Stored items
↓

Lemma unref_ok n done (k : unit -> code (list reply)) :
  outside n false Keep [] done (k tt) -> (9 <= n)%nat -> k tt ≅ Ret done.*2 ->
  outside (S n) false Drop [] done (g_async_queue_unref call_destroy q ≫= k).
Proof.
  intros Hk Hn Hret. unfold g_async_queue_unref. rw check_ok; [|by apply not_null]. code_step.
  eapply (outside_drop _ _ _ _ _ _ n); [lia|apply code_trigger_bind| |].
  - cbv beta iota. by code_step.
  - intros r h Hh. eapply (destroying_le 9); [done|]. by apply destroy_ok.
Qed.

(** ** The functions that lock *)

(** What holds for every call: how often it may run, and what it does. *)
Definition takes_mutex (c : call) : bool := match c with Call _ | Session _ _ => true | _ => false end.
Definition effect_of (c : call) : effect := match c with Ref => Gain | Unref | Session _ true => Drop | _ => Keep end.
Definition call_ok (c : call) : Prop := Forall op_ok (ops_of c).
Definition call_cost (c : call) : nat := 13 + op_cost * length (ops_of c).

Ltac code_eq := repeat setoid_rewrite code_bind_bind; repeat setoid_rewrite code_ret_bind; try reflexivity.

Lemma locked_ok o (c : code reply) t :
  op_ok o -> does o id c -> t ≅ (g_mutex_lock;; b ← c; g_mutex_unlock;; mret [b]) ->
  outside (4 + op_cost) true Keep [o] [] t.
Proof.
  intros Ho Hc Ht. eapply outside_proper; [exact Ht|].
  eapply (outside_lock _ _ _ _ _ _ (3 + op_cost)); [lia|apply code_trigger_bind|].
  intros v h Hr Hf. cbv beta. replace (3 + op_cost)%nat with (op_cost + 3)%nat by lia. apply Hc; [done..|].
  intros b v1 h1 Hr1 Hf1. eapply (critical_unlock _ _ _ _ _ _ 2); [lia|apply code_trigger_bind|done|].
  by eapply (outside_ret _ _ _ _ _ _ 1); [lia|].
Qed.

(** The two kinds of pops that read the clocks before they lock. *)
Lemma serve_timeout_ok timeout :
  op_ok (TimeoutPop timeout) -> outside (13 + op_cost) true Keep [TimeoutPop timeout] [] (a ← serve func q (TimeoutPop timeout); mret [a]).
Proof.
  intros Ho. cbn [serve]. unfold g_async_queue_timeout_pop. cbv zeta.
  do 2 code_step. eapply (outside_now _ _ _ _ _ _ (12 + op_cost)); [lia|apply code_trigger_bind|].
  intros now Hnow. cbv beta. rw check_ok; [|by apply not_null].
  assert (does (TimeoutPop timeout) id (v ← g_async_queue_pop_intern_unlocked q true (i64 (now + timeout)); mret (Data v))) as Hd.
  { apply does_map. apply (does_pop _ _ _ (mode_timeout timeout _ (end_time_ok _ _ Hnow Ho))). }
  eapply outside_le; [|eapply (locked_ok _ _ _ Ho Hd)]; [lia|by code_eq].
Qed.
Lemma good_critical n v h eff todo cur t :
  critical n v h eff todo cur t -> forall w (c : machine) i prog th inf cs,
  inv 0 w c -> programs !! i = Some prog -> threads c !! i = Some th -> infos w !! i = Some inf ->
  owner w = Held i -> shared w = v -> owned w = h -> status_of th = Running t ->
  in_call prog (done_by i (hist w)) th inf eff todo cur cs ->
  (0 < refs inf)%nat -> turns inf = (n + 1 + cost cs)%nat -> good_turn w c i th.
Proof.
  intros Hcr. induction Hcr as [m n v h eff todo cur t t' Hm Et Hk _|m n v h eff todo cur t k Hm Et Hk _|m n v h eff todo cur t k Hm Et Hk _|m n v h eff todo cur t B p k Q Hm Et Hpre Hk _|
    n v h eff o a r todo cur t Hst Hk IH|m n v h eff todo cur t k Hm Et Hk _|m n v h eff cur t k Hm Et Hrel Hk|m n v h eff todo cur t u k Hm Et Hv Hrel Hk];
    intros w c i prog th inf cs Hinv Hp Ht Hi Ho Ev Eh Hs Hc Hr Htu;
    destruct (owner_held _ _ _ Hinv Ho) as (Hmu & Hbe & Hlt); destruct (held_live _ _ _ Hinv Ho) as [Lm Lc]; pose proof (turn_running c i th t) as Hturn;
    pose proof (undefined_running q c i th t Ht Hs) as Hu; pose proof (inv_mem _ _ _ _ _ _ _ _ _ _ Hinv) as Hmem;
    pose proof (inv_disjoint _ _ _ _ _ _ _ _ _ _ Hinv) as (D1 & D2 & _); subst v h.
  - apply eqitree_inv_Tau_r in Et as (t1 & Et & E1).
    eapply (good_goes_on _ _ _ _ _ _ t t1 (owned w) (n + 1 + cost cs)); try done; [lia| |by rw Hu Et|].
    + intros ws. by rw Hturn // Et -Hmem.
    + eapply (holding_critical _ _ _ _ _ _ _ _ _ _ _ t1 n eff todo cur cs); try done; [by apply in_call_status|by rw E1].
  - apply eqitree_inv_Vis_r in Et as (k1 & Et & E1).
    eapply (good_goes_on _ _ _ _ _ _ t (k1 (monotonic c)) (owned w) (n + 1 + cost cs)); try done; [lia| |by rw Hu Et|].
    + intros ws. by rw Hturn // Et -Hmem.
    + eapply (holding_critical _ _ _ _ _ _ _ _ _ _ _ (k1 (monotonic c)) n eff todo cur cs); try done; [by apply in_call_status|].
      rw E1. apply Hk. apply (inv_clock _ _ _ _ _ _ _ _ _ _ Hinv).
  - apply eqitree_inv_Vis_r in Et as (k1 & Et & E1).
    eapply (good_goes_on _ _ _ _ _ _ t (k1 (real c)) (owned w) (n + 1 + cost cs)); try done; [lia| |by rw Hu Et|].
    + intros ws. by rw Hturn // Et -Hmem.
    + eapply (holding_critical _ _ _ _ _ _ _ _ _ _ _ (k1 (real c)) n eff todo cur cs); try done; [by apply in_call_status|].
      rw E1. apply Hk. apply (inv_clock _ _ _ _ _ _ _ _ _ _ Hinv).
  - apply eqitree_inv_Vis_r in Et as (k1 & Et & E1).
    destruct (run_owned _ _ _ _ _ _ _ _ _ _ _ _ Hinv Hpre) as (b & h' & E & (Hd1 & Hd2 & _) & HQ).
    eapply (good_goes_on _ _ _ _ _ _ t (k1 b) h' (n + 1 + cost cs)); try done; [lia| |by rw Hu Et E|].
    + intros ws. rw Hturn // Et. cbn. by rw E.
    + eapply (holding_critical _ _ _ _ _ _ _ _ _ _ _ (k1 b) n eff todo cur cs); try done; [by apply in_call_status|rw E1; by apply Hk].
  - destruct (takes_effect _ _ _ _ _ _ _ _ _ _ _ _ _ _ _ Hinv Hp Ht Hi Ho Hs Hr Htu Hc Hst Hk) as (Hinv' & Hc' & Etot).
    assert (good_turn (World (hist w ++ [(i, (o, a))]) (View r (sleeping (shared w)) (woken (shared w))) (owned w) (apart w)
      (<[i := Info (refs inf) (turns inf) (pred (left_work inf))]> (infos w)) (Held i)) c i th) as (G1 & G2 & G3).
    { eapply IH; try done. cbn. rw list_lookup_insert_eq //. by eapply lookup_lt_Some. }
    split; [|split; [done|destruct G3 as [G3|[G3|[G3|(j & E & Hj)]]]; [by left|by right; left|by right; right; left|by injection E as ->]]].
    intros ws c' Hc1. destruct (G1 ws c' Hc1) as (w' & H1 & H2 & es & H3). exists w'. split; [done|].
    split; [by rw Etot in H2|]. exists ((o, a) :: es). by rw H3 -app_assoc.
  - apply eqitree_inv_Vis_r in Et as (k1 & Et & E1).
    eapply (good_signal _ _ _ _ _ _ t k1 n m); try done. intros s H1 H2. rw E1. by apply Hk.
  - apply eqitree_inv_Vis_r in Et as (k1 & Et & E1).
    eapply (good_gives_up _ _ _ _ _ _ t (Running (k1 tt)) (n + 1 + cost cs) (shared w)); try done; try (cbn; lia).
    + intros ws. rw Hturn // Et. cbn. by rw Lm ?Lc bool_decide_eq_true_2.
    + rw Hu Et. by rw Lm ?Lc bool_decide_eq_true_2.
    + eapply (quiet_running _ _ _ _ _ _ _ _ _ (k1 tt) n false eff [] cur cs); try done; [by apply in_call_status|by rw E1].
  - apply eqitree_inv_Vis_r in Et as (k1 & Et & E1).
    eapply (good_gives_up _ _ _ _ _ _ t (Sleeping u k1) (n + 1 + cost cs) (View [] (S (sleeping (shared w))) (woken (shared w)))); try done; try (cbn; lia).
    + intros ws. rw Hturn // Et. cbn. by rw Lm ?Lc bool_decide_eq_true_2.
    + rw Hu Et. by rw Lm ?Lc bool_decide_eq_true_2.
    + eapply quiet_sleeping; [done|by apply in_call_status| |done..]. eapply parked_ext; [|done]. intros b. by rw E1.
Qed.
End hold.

↑

Task prompt: For the word "split", find every line in the data that holds it and copy that line.

Exercise result:
    split; [|split; [done|destruct G3 as [G3|[G3|[G3|(j & E & Hj)]]]; [by left|by right; left|by right; right; left|by injection E as ->]]].
    intros ws c' Hc1. destruct (G1 ws c' Hc1) as (w' & H1 & H2 & es & H3). exists w'. split; [done|].
    split; [by rw Etot in H2|]. exists ((o, a) :: es). by rw H3 -app_assoc.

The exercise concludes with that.